### Recorded information
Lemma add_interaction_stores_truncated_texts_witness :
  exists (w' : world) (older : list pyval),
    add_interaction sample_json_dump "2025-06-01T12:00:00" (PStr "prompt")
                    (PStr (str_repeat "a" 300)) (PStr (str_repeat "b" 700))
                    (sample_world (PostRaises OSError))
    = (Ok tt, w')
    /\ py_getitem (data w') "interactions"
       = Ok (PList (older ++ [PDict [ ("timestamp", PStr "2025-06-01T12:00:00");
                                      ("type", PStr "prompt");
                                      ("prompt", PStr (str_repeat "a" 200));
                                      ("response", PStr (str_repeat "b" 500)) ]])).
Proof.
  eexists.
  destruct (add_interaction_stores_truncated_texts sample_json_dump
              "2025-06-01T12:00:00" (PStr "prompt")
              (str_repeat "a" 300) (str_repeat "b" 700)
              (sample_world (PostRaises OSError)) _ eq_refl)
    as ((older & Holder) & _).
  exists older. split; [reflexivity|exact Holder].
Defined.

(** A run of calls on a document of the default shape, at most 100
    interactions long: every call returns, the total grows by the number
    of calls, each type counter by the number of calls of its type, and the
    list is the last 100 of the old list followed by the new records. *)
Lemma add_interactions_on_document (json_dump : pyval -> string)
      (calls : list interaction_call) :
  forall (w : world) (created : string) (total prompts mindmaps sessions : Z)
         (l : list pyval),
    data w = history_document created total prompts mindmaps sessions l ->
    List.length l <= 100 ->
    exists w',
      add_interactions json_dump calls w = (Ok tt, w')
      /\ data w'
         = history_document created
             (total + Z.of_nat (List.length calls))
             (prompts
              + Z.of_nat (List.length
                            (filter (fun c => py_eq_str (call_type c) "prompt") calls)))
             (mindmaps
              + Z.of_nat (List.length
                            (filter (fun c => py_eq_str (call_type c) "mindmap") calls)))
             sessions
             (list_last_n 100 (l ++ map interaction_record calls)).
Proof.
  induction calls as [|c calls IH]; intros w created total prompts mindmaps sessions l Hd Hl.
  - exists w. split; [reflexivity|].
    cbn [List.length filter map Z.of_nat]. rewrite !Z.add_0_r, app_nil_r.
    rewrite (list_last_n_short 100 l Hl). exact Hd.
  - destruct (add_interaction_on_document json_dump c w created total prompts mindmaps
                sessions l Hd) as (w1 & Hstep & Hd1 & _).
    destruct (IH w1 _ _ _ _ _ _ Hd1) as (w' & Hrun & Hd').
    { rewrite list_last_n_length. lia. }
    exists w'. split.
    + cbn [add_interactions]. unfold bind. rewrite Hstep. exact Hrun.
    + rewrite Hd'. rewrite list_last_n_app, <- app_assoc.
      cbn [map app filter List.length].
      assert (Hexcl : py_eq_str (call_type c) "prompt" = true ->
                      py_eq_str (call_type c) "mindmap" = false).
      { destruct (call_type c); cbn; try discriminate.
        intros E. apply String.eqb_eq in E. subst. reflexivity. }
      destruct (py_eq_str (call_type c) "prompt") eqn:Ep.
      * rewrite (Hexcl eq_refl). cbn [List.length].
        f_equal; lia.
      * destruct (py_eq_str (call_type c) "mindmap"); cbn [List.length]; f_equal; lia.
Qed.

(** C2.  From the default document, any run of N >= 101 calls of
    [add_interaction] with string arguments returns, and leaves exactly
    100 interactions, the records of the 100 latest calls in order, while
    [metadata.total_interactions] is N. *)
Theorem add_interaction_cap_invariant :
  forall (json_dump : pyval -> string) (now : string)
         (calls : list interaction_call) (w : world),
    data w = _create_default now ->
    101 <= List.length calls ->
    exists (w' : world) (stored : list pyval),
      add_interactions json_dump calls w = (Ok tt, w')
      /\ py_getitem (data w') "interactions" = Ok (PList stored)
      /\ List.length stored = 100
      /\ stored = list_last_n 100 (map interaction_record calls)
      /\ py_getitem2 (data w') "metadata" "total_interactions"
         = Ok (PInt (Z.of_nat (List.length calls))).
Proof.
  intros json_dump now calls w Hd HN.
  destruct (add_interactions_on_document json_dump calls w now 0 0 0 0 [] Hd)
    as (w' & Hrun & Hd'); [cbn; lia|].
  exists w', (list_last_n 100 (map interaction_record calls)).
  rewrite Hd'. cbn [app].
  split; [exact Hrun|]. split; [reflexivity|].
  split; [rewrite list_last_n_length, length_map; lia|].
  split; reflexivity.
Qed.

### Task goal
Every line of the listing above is to be written out again exactly.

### Expected answer
Lemma add_interaction_stores_truncated_texts_witness :
  exists (w' : world) (older : list pyval),
    add_interaction sample_json_dump "2025-06-01T12:00:00" (PStr "prompt")
                    (PStr (str_repeat "a" 300)) (PStr (str_repeat "b" 700))
                    (sample_world (PostRaises OSError))
    = (Ok tt, w')
    /\ py_getitem (data w') "interactions"
       = Ok (PList (older ++ [PDict [ ("timestamp", PStr "2025-06-01T12:00:00");
                                      ("type", PStr "prompt");
                                      ("prompt", PStr (str_repeat "a" 200));
                                      ("response", PStr (str_repeat "b" 500)) ]])).
Proof.
  eexists.
  destruct (add_interaction_stores_truncated_texts sample_json_dump
              "2025-06-01T12:00:00" (PStr "prompt")
              (str_repeat "a" 300) (str_repeat "b" 700)
              (sample_world (PostRaises OSError)) _ eq_refl)
    as ((older & Holder) & _).
  exists older. split; [reflexivity|exact Holder].
Defined.

(** A run of calls on a document of the default shape, at most 100
    interactions long: every call returns, the total grows by the number
    of calls, each type counter by the number of calls of its type, and the
    list is the last 100 of the old list followed by the new records. *)
Lemma add_interactions_on_document (json_dump : pyval -> string)
      (calls : list interaction_call) :
  forall (w : world) (created : string) (total prompts mindmaps sessions : Z)
         (l : list pyval),
    data w = history_document created total prompts mindmaps sessions l ->
    List.length l <= 100 ->
    exists w',
      add_interactions json_dump calls w = (Ok tt, w')
      /\ data w'
         = history_document created
             (total + Z.of_nat (List.length calls))
             (prompts
              + Z.of_nat (List.length
                            (filter (fun c => py_eq_str (call_type c) "prompt") calls)))
             (mindmaps
              + Z.of_nat (List.length
                            (filter (fun c => py_eq_str (call_type c) "mindmap") calls)))
             sessions
             (list_last_n 100 (l ++ map interaction_record calls)).
Proof.
  induction calls as [|c calls IH]; intros w created total prompts mindmaps sessions l Hd Hl.
  - exists w. split; [reflexivity|].
    cbn [List.length filter map Z.of_nat]. rewrite !Z.add_0_r, app_nil_r.
    rewrite (list_last_n_short 100 l Hl). exact Hd.
  - destruct (add_interaction_on_document json_dump c w created total prompts mindmaps
                sessions l Hd) as (w1 & Hstep & Hd1 & _).
    destruct (IH w1 _ _ _ _ _ _ Hd1) as (w' & Hrun & Hd').
    { rewrite list_last_n_length. lia. }
    exists w'. split.
    + cbn [add_interactions]. unfold bind. rewrite Hstep. exact Hrun.
    + rewrite Hd'. rewrite list_last_n_app, <- app_assoc.
      cbn [map app filter List.length].
      assert (Hexcl : py_eq_str (call_type c) "prompt" = true ->
                      py_eq_str (call_type c) "mindmap" = false).
      { destruct (call_type c); cbn; try discriminate.
        intros E. apply String.eqb_eq in E. subst. reflexivity. }
      destruct (py_eq_str (call_type c) "prompt") eqn:Ep.
      * rewrite (Hexcl eq_refl). cbn [List.length].
        f_equal; lia.
      * destruct (py_eq_str (call_type c) "mindmap"); cbn [List.length]; f_equal; lia.
Qed.

(** C2.  From the default document, any run of N >= 101 calls of
    [add_interaction] with string arguments returns, and leaves exactly
    100 interactions, the records of the 100 latest calls in order, while
    [metadata.total_interactions] is N. *)
Theorem add_interaction_cap_invariant :
  forall (json_dump : pyval -> string) (now : string)
         (calls : list interaction_call) (w : world),
    data w = _create_default now ->
    101 <= List.length calls ->
    exists (w' : world) (stored : list pyval),
      add_interactions json_dump calls w = (Ok tt, w')
      /\ py_getitem (data w') "interactions" = Ok (PList stored)
      /\ List.length stored = 100
      /\ stored = list_last_n 100 (map interaction_record calls)
      /\ py_getitem2 (data w') "metadata" "total_interactions"
         = Ok (PInt (Z.of_nat (List.length calls))).
Proof.
  intros json_dump now calls w Hd HN.
  destruct (add_interactions_on_document json_dump calls w now 0 0 0 0 [] Hd)
    as (w' & Hrun & Hd'); [cbn; lia|].
  exists w', (list_last_n 100 (map interaction_record calls)).
  rewrite Hd'. cbn [app].
  split; [exact Hrun|]. split; [reflexivity|].
  split; [rewrite list_last_n_length, length_map; lia|].
  split; reflexivity.
Qed.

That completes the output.